## Supplied material
(** ** Properties *)

Lemma xorb_serialize_length i : length (MDBXorbInfo.serialize i).1 = (MDBXorbInfo.serialize i).2.
Proof. unfold MDBXorbInfo.serialize. cbn [fst snd]. by rewrite length_app, length_concat_encode, encode_length. Qed.

Lemma xorb_deserialize_serialize i rest :
  MDBXorbInfo.valid i -> MDBXorbInfo.deserialize ((MDBXorbInfo.serialize i).1 ++ rest) = Ok (Some i, rest).
Proof.
  intros (Hh & Hb & Hn & Hc). unfold MDBXorbInfo.serialize, MDBXorbInfo.deserialize. cbn [fst]. rewrite <- app_assoc.
  rewrite (bind_ok _ _ _ _ _ (decode_encode _ _ Hh)), Hb, <- Hn, Nat2Z.id.
  rewrite (bind_ok _ _ _ _ _ (read_n_encode _ _ Hc)). by destruct i.
Qed.

Lemma xorb_deserialize_yields :
  yields MDBXorbInfo.deserialize (fun o => match o with Some i => MDBXorbInfo.valid i | None => True end).
Proof.
  unfold MDBXorbInfo.deserialize. eapply yields_bind; [apply yields_codec|]. intros h Hh.
  destruct (XorbChunkSequenceHeader.is_bookend h) eqn:Hb; [by apply yields_ret|].
  eapply yields_bind; [apply yields_read_n, yields_codec|]. intros cs [Hn Hcs]. apply yields_ret.
  unfold MDBXorbInfo.valid. cbn. destruct Hh as (? & ? & Hu & ?). unfold is_u32 in Hu. split_and!; [done..|lia|done].
Qed.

## Task to carry out
When you answer, return the records above exactly as they stand.

## Task output
(** ** Properties *)

Lemma xorb_serialize_length i : length (MDBXorbInfo.serialize i).1 = (MDBXorbInfo.serialize i).2.
Proof. unfold MDBXorbInfo.serialize. cbn [fst snd]. by rewrite length_app, length_concat_encode, encode_length. Qed.

Lemma xorb_deserialize_serialize i rest :
  MDBXorbInfo.valid i -> MDBXorbInfo.deserialize ((MDBXorbInfo.serialize i).1 ++ rest) = Ok (Some i, rest).
Proof.
  intros (Hh & Hb & Hn & Hc). unfold MDBXorbInfo.serialize, MDBXorbInfo.deserialize. cbn [fst]. rewrite <- app_assoc.
  rewrite (bind_ok _ _ _ _ _ (decode_encode _ _ Hh)), Hb, <- Hn, Nat2Z.id.
  rewrite (bind_ok _ _ _ _ _ (read_n_encode _ _ Hc)). by destruct i.
Qed.

Lemma xorb_deserialize_yields :
  yields MDBXorbInfo.deserialize (fun o => match o with Some i => MDBXorbInfo.valid i | None => True end).
Proof.
  unfold MDBXorbInfo.deserialize. eapply yields_bind; [apply yields_codec|]. intros h Hh.
  destruct (XorbChunkSequenceHeader.is_bookend h) eqn:Hb; [by apply yields_ret|].
  eapply yields_bind; [apply yields_read_n, yields_codec|]. intros cs [Hn Hcs]. apply yields_ret.
  unfold MDBXorbInfo.valid. cbn. destruct Hh as (? & ? & Hu & ?). unfold is_u32 in Hu. split_and!; [done..|lia|done].
Qed.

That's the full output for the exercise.